▸ **Work request**:
Please restate the material below word for word, from the first line through the one that contains "intros ms Hms. within_step.", inclusive.

########

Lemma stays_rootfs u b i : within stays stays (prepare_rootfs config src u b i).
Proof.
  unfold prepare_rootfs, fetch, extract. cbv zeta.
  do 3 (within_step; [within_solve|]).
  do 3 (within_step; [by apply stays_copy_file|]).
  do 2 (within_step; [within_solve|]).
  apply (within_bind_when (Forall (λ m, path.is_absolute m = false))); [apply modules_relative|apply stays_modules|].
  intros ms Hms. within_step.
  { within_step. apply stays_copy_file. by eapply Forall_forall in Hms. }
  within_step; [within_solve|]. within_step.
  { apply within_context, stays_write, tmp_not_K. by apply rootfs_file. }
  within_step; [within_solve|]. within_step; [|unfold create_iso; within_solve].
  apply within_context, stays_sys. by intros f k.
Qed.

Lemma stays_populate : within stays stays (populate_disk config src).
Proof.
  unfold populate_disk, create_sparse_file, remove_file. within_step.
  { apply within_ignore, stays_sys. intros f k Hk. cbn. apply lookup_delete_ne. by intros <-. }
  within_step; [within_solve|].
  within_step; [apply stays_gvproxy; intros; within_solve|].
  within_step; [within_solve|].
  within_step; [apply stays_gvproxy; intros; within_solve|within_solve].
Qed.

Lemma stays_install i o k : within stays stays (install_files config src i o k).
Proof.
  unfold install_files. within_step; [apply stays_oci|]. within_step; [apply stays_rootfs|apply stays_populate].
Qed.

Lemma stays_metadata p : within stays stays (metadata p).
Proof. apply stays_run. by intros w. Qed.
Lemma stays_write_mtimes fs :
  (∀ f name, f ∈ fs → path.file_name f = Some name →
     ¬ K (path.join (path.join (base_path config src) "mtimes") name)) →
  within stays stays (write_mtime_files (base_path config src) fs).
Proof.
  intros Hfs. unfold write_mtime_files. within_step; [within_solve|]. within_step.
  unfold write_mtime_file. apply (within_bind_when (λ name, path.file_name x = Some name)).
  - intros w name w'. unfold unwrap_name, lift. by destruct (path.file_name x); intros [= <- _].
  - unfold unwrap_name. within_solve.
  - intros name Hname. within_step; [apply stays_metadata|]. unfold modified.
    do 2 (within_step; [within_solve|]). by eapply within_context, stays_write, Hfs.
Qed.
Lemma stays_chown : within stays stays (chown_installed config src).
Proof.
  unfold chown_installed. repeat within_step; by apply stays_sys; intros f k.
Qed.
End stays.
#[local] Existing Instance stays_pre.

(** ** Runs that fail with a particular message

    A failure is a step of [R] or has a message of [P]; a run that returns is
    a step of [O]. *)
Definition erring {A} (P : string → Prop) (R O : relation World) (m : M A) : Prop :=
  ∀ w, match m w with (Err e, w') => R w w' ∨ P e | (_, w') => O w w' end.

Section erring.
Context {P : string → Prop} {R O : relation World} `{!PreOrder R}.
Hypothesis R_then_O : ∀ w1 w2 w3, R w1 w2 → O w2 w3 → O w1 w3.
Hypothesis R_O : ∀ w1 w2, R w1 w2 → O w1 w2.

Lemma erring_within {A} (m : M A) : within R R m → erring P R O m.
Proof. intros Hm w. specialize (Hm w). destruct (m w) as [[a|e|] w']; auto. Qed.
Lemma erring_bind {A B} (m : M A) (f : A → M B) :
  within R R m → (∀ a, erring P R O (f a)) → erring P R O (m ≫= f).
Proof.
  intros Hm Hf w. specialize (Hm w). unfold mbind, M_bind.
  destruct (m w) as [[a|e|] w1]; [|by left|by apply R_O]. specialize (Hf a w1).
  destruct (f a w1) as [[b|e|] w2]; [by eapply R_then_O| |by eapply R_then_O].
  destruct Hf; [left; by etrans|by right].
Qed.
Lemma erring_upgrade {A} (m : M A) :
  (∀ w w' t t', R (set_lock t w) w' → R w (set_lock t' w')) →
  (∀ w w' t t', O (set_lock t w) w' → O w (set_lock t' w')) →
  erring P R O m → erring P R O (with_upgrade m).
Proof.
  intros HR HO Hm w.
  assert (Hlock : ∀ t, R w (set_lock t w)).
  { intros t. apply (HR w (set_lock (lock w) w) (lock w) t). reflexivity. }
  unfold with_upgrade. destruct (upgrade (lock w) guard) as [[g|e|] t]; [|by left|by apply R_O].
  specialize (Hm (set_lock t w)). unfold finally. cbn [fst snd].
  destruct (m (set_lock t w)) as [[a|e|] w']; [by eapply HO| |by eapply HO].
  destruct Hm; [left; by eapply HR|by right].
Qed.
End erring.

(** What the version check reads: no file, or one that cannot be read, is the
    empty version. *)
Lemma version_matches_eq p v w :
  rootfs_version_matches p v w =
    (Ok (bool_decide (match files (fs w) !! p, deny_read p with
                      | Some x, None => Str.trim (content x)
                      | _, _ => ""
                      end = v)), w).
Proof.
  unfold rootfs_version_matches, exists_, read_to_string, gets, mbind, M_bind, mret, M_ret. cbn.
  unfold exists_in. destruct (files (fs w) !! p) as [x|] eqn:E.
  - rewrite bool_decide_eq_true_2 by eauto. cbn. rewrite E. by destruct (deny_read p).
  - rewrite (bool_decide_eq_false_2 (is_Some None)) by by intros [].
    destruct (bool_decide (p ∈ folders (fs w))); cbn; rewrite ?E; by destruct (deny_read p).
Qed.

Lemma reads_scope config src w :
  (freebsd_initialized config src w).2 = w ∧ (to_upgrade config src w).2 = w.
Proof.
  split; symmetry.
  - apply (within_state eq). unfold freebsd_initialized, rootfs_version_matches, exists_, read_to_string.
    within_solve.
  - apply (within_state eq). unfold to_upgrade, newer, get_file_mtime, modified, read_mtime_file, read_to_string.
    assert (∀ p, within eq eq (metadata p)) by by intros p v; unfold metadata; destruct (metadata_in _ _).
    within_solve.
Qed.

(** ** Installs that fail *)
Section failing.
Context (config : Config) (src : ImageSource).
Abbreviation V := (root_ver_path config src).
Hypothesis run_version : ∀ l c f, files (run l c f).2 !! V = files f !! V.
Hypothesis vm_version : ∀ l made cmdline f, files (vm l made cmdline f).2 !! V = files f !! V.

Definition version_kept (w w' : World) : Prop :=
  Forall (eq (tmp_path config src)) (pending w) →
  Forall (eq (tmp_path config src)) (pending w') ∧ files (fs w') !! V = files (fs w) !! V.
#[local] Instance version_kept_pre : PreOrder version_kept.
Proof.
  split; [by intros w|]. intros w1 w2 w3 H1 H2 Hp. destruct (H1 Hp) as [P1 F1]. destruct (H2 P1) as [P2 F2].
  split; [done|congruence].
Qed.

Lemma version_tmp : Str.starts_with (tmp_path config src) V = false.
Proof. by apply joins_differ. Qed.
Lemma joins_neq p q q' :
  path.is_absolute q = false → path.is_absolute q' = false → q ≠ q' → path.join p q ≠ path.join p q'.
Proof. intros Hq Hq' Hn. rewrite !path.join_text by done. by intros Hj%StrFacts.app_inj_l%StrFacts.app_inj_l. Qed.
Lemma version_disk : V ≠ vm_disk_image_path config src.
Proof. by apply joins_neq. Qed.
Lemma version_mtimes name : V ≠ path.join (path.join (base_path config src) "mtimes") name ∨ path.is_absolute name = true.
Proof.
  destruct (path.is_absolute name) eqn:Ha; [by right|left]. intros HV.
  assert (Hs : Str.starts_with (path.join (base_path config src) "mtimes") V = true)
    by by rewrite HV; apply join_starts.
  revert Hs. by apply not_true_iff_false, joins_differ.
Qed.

########

▸ **Output for this task**:
Lemma stays_rootfs u b i : within stays stays (prepare_rootfs config src u b i).
Proof.
  unfold prepare_rootfs, fetch, extract. cbv zeta.
  do 3 (within_step; [within_solve|]).
  do 3 (within_step; [by apply stays_copy_file|]).
  do 2 (within_step; [within_solve|]).
  apply (within_bind_when (Forall (λ m, path.is_absolute m = false))); [apply modules_relative|apply stays_modules|].
  intros ms Hms. within_step.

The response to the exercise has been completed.